▶ _EXERCISE REQUIREMENTS_:
Up to and including the line containing "(** An output", please reproduce the lines of the listing below, starting from the top.

▶ _SUPPLIED RECORDS_:
(* ===== verification/HelperSample.v ===== *)
(** * Runs of the burst-buffer helper

    A run with its own arguments, and a small site on which sequences of runs
    are evaluated: a driver that answers from a list of outputs. *)

From S2P Require Import Prelude Python Values Effects BurstBuffer.
Local Open Scope Z_scope.

(** A new process: its own arguments, the files of the runs before it *)
Definition started {D} (a : Args.t) (s : state D) : state D :=
  mk_state a (s_files s) (s_writes s) (s_driver s) (s_calls s) (s_stdout s) (s_stderr s).

(** ** A site *)

(** A driver that answers from a list of outputs, and their documents *)
Definition site_document (operation state : string) (reservations : list pyval) : pyval := PDict [
  (txt "operation", PStr (txt operation)); (txt "state", PStr (txt state));
  (txt "request_id", PInt 7); (txt "diagnostic", PStr (txt "queue full"));
  (txt "reservations", PList reservations)].

Definition site_tuple : pyval := PDict [(txt "service_id", PStr (txt "aer")); (txt "id", PInt 41)].

Definition site_documents : list (str * pyval) := [
  (txt "evaluated", site_document "evaluate" "accepted" []);
  (txt "delayed", site_document "reserve" "delayed" []);
  (txt "accepted", site_document "reserve" "accepted" [site_tuple]);
  (txt "released", site_document "release" "released" [])].

(** An output starting with [!] is a driver that timed out. *)
Definition site_env : HelperEnv (list str) := {|
  run_driver _ outputs :=
    match outputs with
    | [33] :: outputs => (Raise (PyError TimeoutExpired (txt "timed out")), outputs)
    | line :: outputs => (Ok (mk_run 0 (line ++ [10]) []), outputs)
    | [] => (Ok (mk_run 1 [] (txt "no gateway")), [])
    end;
  json_loads line := assoc line site_documents;
  read_script _ := Ok (txt
    "#QFW v=1 qpu=aer workload=quantum circuits=1 qubits=2 depth=3 shots=4");
  write_faults _ := None;
|}.

Definition site_args (operation cluster : string) : Args.t :=
  Args.mk (txt operation) (txt "driver") (txt "plugin.conf") (Some (txt "job.sh")) (txt cluster)
    12 12 1000 1000 1700000000 0 3600 0 0 2.

Definition site_start (outputs : list str) : state (list str) :=
  mk_state (site_args "status" "alpha") ∅ 0 outputs [] [] [].

#[local] Existing Instance ascii_ucd.
#[local] Existing Instance site_env.

(** The exit codes of a sequence of runs, and the state they leave *)
Fixpoint site_runs (l : list Args.t) (s : state (list str)) : list (result Z) * state (list str) :=
  match l with
  | [] => ([], s)
  | a :: l =>
      let (r, s') := main (started a s) in
      let (rs, s'') := site_runs l s' in (r :: rs, s'')
  end.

▶ _RESULT FOR THIS EXERCISE_:
(* ===== verification/HelperSample.v ===== *)
(** * Runs of the burst-buffer helper

    A run with its own arguments, and a small site on which sequences of runs
    are evaluated: a driver that answers from a list of outputs. *)

From S2P Require Import Prelude Python Values Effects BurstBuffer.
Local Open Scope Z_scope.

(** A new process: its own arguments, the files of the runs before it *)
Definition started {D} (a : Args.t) (s : state D) : state D :=
  mk_state a (s_files s) (s_writes s) (s_driver s) (s_calls s) (s_stdout s) (s_stderr s).

(** ** A site *)

(** A driver that answers from a list of outputs, and their documents *)
Definition site_document (operation state : string) (reservations : list pyval) : pyval := PDict [
  (txt "operation", PStr (txt operation)); (txt "state", PStr (txt state));
  (txt "request_id", PInt 7); (txt "diagnostic", PStr (txt "queue full"));
  (txt "reservations", PList reservations)].

Definition site_tuple : pyval := PDict [(txt "service_id", PStr (txt "aer")); (txt "id", PInt 41)].

Definition site_documents : list (str * pyval) := [
  (txt "evaluated", site_document "evaluate" "accepted" []);
  (txt "delayed", site_document "reserve" "delayed" []);
  (txt "accepted", site_document "reserve" "accepted" [site_tuple]);
  (txt "released", site_document "release" "released" [])].

(** An output starting with [!] is a driver that timed out. *)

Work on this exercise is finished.